In the preface, Dr. Oliver wrote that if something happened to Cyclops, that year would be considered the most important year of his life.

Said Paul Horowitz, Professor Emeritus of Physics at Harvard University, who has continued to design and launch his own listening campaign called Project META, funded by the Planetary Society. Film director Steven Spielberg (“ET” and “Close Encounters of the Third Kind”) attended the official opening in 1985 at Harvard-Smithsonian Agency Station in Harvard, Massachusetts.

“SETI was real!” Dr. Horowitz added.

But what about Dr. Oliver initially received only a “Golden Fleece” award from Senator William Proxmire, a Wisconsin Democrat, who campaigned against what he considered a government waste.

“In my opinion, this project should be delayed a few million light years,” he said.

On Columbus Day 1992, NASA actually began a limited search. A year later, Congress repealed it at the request of Sen. Richard Bryan, a Nevada Democrat. After denying federal support since then, SETI, backed by grants to a nonprofit, the SETI Institute in Mountain View, California, has slowed. Recently, with a $ 100 million donation, Russian businessman Yuri Milner created a new effort called Hacking Listen. Dr. Horowitz and others have expanded their research to include what they call “optical SETI,” where they monitor the sky to detect laser flashes from distant civilizations.

Dr. Horowitz said Cyclops was never built, which is also the case, “because by today’s standards it would have been a huge, expensive animal.” Technological advances, such as radio receivers that can listen to billions of radio frequencies simultaneously, have changed the game.

China’s new large fast telescope, also known as the “Sky Eye”, was built in part with SETI in mind.

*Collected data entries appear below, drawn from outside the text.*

(* ===== verification/IcodeCorrect.v ===== *)
(** [icode_to_fcode] succeeds on the flow graph of an expression: the recursion
    writes every block before its predecessors, the loop that looks for long
    branches ends, and the program is valid and decides the expression. *)
From S2P Require Import Prelude CFile Bpf BpfFilter BpfValidate Gencode GencodeSpec Icode IcodeSpec.

#[local] Open Scope c_scope.

(** ** The recursion of [convert_code_r] *)

(** [d] is where a branch of [b] leads. *)
Definition edge (h : heap) (d b : nat) : Prop := exists blk, h !! b = Some blk /\ d ∈ succs blk.

Lemma Acc_tc_irrefl {A} (R : A -> A -> Prop) x : Acc R x -> ~ tc R x x.
Proof.
  intros Ha. assert (Ht : Acc (tc R) x).
  { induction Ha as [x _ IH]. constructor. intros y Hy.
    induction Hy as [y x Hr|y z x Hr _ IHz]; [by apply IH|].
    apply (Acc_inv (IHz IH)). by apply tc_once. }
  clear Ha. induction Ht as [x _ IH]. intros Hx. by apply (IH x).
Qed.

Lemma succs_jt blk d : b_jt blk = Some d -> d ∈ succs blk.
Proof. unfold succs. intros ->. set_solver. Qed.
Lemma succs_jf blk d : b_jf blk = Some d -> d ∈ succs blk.
Proof. unfold succs. intros ->. set_solver. Qed.
Lemma elem_of_succs blk d : d ∈ succs blk -> b_jt blk = Some d \/ b_jf blk = Some d.
Proof. unfold succs. destruct (b_jt blk), (b_jf blk); set_solver. Qed.

Section Convert.
Context (h0 : heap) (C : gset nat) (Hg : good_heap h0 C) (Hsmall : total (size_in h0) C < 2 ^ 31).
Context (malloc_ok : Z -> bool) (Hmalloc : forall n, malloc_ok n = true).

(** The conversion of [p] in the state [s], with the blocks [P] converted,
    ends in [s'] with the blocks [P'] converted. *)
Record converted (p : option nat) (s s' : conv) (P P' : gset nat) : Prop := {
  d_inv : inv h0 C s' P';
  d_more : P ⊆ P';
  d_in : forall b, p = Some b -> b ∈ P';
  d_marked : forall c, c ∈ c_marked s' <-> c ∈ c_marked s \/ c ∈ P';
  d_open : forall q, q ∈ c_marked s -> q ∉ P -> q ∉ P';
  d_heap : forall c, c ∉ P' -> c_heap s' !! c = c_heap s !! c;
  d_head : forall b, p = Some b -> b ∉ c_marked s ->
           exists blk, c_heap s' !! b = Some blk /\ b_offset blk = c_tail s' }.

(** The blocks that are marked and not converted lead to [b]. *)
Definition path (s : conv) (P : gset nat) (b : nat) : Prop :=
  b ∈ C /\ Acc (edge h0) b /\ forall q, q ∈ c_marked s -> q ∉ P -> tc (edge h0) b q.

Lemma converted_none p s P :
  inv h0 C s P -> (forall b, p = Some b -> b ∈ c_marked s /\ path s P b) -> converted p s s P P.
Proof using Type.
  intros Hi Hp. split; try done.
  - intros b Hb. destruct (Hp b Hb) as (Hm & _ & Ha & Hq). destruct (decide (b ∈ P)) as [|Hn]; [done|].
    exfalso. apply (Acc_tc_irrefl _ _ Ha), Hq; done.
  - intros c. split; [by left|]. intros [|Hc]; [done|]. by apply (i_marked _ _ _ _ Hi).
  - intros b Hb Hn. by destruct (Hp b Hb) as (Hm & _).
Qed.

Lemma convert_ok fuel p s P :
  inv h0 C s P -> (forall b, p = Some b -> path s P b) ->
  (base.size (C ∖ c_marked s) < fuel)%nat ->
  (exists s' P', convert_code_r malloc_ok fuel p s = Converted s' /\ converted p s s' P P') \/
  (exists s', convert_code_r malloc_ok fuel p s = Retry s' /\ raised (c_heap s') h0 C).
Proof using Hg Hsmall Hmalloc.
  revert p s P. induction fuel as [|fuel IH]; intros p s P Hi Hp Hf; [lia|].
  destruct p as [b|]; [|left; by exists s, P; split; [|apply converted_none]].
  pose proof (Hp b eq_refl) as Hpb. cbn [convert_code_r]. case_bool_decide as Hbm.
  { left. exists s, P. split; [done|]. apply converted_none; [done|]. by intros ? [= <-]. }
  destruct Hpb as (HbC & Hacc & Hq).
  assert (HbP : b ∉ P) by (intros Hb; by apply Hbm, (i_marked _ _ _ _ Hi)).
  destruct Hg as [Hcl Hgood]. destruct (Hgood b HbC) as (b0 & Hb0 & _).
  pose proof (i_heap _ _ _ _ Hi b) as He. rewrite Hb0 in He. destruct He as [n Hb]. rewrite Hb.
  set (blk := with_offset b0 n) in *.
  assert (Hedge : forall d, d ∈ succs blk -> edge h0 d b) by (intros d Hd; by exists b0).
  assert (Hpath : forall d s' P', d ∈ succs blk ->
    (forall q, q ∈ c_marked s' -> q ∉ P' -> q = b \/ (q ∈ c_marked s /\ q ∉ P)) -> path s' P' d).
  { intros d s' P' Hd Hq'. split; [by apply (Hcl b b0 d)|]. split; [by apply (Acc_inv Hacc), Hedge|].
    intros q H1 H2. destruct (Hq' q H1 H2) as [->|[H3 H4]]; [by apply tc_once, Hedge|].
    eapply tc_l; [by apply Hedge|]. by apply Hq. }
  set (s1 := Conv _ ({[b]} ∪ c_marked s) _ _).
  assert (Hi1 : inv h0 C s1 P).
  { destruct Hi as [? ? ? ? ? ? ? ? ? ?]. split; try done; cbn; set_solver. }
  assert (Hf1 : (base.size (C ∖ c_marked s1) < fuel)%nat) by by apply size_shrinks.
  destruct (IH (b_jf blk) s1 P Hi1) as [(s2 & P2 & -> & H2)|(s2 & -> & H2)]; [|done| |].
  { intros d Hd%succs_jf. apply Hpath; [done|]. cbn. set_solver. }
  2: { right. by exists s2. }
  assert (Hm2 : forall q, q ∈ c_marked s2 -> q ∉ P2 -> q = b \/ (q ∈ c_marked s /\ q ∉ P)).
  { intros q [Hq1|]%(d_marked _ _ _ _ _ H2) Hq2; [|done]. pose proof (d_more _ _ _ _ _ H2). cbn in Hq1.
    set_solver. }
  destruct (IH (b_jt blk) s2 P2 (d_inv _ _ _ _ _ H2)) as [(s3 & P3 & -> & H3)|(s3 & -> & H3)].
  { intros d Hd%succs_jt. by apply Hpath. }
  { eapply Nat.le_lt_trans; [|exact Hf1]. apply size_smaller. intros c Hc.
    apply (d_marked _ _ _ _ _ H2). by left. }
  2: { right. by exists s3. }
  assert (Hb2 : b ∈ c_marked s2) by (apply (d_marked _ _ _ _ _ H2); cbn; set_solver).
  assert (HbP2 : b ∉ P2) by (apply (d_open _ _ _ _ _ H2); [cbn; set_solver|done]).
  assert (Hb3 : b ∈ c_marked s3) by (apply (d_marked _ _ _ _ _ H3); by left).
  assert (HbP3 : b ∉ P3) by by apply (d_open _ _ _ _ _ H3).
  assert (Hh3 : c_heap s3 !! b = Some blk)
    by (by rewrite (d_heap _ _ _ _ _ H3), (d_heap _ _ _ _ _ H2)).
  assert (HP23 : P2 ⊆ P3) by apply (d_more _ _ _ _ _ H3).
  assert (HP2 : P ⊆ P2) by apply (d_more _ _ _ _ _ H2).
  destruct (finish_block_ok h0 C (conj Hcl Hgood) Hsmall s3 P3 b blk (d_inv _ _ _ _ _ H3) HbC HbP3 Hb3 Hh3)
    with (malloc_ok := malloc_ok) as [(s4 & -> & Hi4 & Hm4 & Hh4 & Ht4)|H4].
  { intros d [Hd|Hd]%elem_of_succs; [by apply (d_in _ _ _ _ _ H3)|].
    apply HP23. by apply (d_in _ _ _ _ _ H2). }
  { done. }
  2: { right. exact H4. }
  left. exists s4, ({[b]} ∪ P3). split; [done|]. split.
  - done.
  - set_solver.
  - intros ? [= <-]. set_solver.
  - intros c. rewrite Hm4, (d_marked _ _ _ _ _ H3), (d_marked _ _ _ _ _ H2). cbn. set_solver.
  - intros q H1 H5. apply not_elem_of_union. split; [set_solver|].
    apply (d_open _ _ _ _ _ H3); [|apply (d_open _ _ _ _ _ H2); [cbn; set_solver|done]].
    apply (d_marked _ _ _ _ _ H2). left. cbn. set_solver.
  - intros c Hc. apply not_elem_of_union in Hc as [H1 H5]. rewrite Hh4.
    rewrite lookup_insert_ne by set_solver.
    rewrite (d_heap _ _ _ _ _ H3), (d_heap _ _ _ _ _ H2) by set_solver. done.
  - intros ? [= <-] _. rewrite Hh4, Ht4, lookup_insert_eq. by eexists.
Qed.
End Convert.

(** ** Valid programs *)

(** What is asked of the instruction [x] at index [i] of a program of [len]. *)
Definition fine (len i : Z) (x : bpf_insn) : Prop :=
  insn_ok x /\ ja_forward x = true /\ bpf_validate_insn len i x = true.

Lemma fine_straight len i s : straight_stmt s -> fine len i (insn_of s).
Proof.
  intros (o & Hd & Ho & Hc & Hv). unfold insn_of. split; [|split].
  - split_and!; cbn; (clia || (apply uwrap_range; lia)).
  - unfold ja_forward. cbn [code]. rewrite Hd. by destruct o.
  - apply (checked_validate_insn _ _ _ o); [done|].
    apply (validate_insn_checked _ _ _ o) in Hv; [|done]. by destruct o.
Qed.

Lemma fine_zero len i : fine len i zero_insn.
Proof. by split_and!. Qed.

Lemma fine_ret len i c k o : decode (u16 c) = Some o -> o = RetK \/ o = RetA ->
  fine len i (Insn (u16 c) 0 0 (u32 k)).
Proof.
  intros Hd Ho. split; [|split].
  - split_and!; cbn; (clia || (apply uwrap_range; lia)).
  - unfold ja_forward. cbn [code]. rewrite Hd. by destruct Ho as [->| ->].
  - eapply checked_validate_insn; [exact Hd|]. by destruct Ho as [->| ->].
Qed.

Lemma fine_ja len i d : 0 <= i -> 0 <= d -> i + 1 + d < len -> len < 2 ^ 31 ->
  fine len i (Insn (BPF_JMP .| BPF_JA) 0 0 (u32 d)).
Proof.
  intros Hi Hd Hl Hlen. assert (Hk : u32 d = d) by (apply uwrap_id; clia). rewrite Hk.
  change (BPF_JMP .| BPF_JA) with 5. split; [|split].
  - split_and!; cbn; clia.
  - unfold ja_forward. change (decode _) with (Some JmpJa). cbn. clia.
  - apply (checked_validate_insn _ _ _ JmpJa); [done|]. cbn [checked k].
    rewrite !uwrap_id by (rewrite ?uwrap_id; clia). lia.
Qed.

Lemma fine_jmp len i c t f k j s : decode (u16 c) = Some (JmpIf j s) ->
  0 <= i -> 0 <= t < 256 -> 0 <= f < 256 -> i + 1 + t < len -> i + 1 + f < len -> len < 2 ^ 31 ->
  fine len i (Insn (u16 c) t f (u32 k)).
Proof.
  intros Hd Hi Ht Hf Hl1 Hl2 Hlen. split; [|split].
  - split_and!; cbn; (clia || (apply uwrap_range; lia)).
  - unfold ja_forward. cbn [code]. by rewrite Hd.
  - eapply checked_validate_insn; [exact Hd|]. cbn [checked jt jf].
    rewrite !uwrap_id by (rewrite ?uwrap_id; clia). lia.
Qed.

Lemma fine_branch len i blk off_t off_f j s n x :
  decode (u16 (b_code blk)) = Some (JmpIf j s) -> 0 <= i -> 0 <= off_t -> 0 <= off_f ->
  i + 1 + off_t < len -> i + 1 + off_f < len -> len < 2 ^ 31 ->
  i + lenZ (branch_code blk off_t off_f) <= len ->
  branch_code blk off_t off_f !! n = Some x -> fine len (i + Z.of_nat n) x.
Proof.
  intros Hd Hi Ht Hf Hl1 Hl2 Hlen Hl3. rewrite length_branch_code in Hl3.
  unfold branch_code. destruct (Z.leb_spec 256 off_t), (Z.leb_spec 256 off_f); cbn [app];
    (destruct n as [|[|[|n]]]; simpl; intros [= <-] || intros Hn; try discriminate Hn);
    try (eapply fine_jmp; [exact Hd|lia..]); try (apply fine_ja; lia).
Qed.

Lemma validate_from_intro len i f :
  (forall n p, f !! n = Some p -> bpf_validate_insn len (i + Z.of_nat n) p = true) ->
  bpf_validate_from len i f = true.
Proof.
  revert i. induction f as [|p f IH]; intros i Hf; [done|]. simpl.
  pose proof (Hf 0%nat p eq_refl) as Hp. rewrite Z.add_0_r in Hp. rewrite Hp.
  apply IH. intros n q Hq. specialize (Hf (S n) q Hq).
  by replace (i + 1 + Z.of_nat n) with (i + Z.of_nat (S n)) by lia.
Qed.

(** ** What the turns of the loop keep *)

Definition shape (b : block) : list slist * Z * Z * option nat * option nat :=
  (b_stmts b, b_code b, b_k b, b_jt b, b_jf b).

(** Offsets may change, and branches become long. *)
Definition grown_block (b b' : block) : Prop :=
  shape b' = shape b /\ (flag (b_longjt b) -> flag (b_longjt b')) /\
  (flag (b_longjf b) -> flag (b_longjf b')) /\
  (b_jt b = None -> b_longjt b' = b_longjt b /\ b_longjf b' = b_longjf b).
Definition grown (h h' : heap) : Prop :=
  forall c b, h !! c = Some b -> exists b', h' !! c = Some b' /\ grown_block b b'.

Its antenna occupies a crater in Guizhou, southwest China. The size of the antenna is smaller than that of the famous Arecibo radio telescope in Puerto Rico, which collapsed shamefully in December 2020.

Now FAST and its observers have gone through their own false alarm tests. SETI astronomers say there will be more.

Those who persevere pray that the great silence, as they say, will not discourage them from there. They say they have always looked for the long term.

“The Great Silence is not expected,” Horowitz said, mostly because only a fraction of the Milky Way’s 200 million stars have been studied. No one ever said that detecting this rain of space radio signals would be easy.

“It may not happen in my life, but it will happen,” Wertimer said.

“All the signals discovered by SETI researchers so far are made by our own civilization, not another civilization,” Wertheimer said in a series of emails and telephone conversations. He said Earthlings might have to build a telescope on the moon to escape the growing radioactive contamination on Earth and the interference of constellations from orbiting satellites.

He said the current time could be a single window to track Earth’s SETI.

“A hundred years ago,” he said, “the sky was clear, but we didn’t know what to do.” “In a hundred years, there will be no more sky.”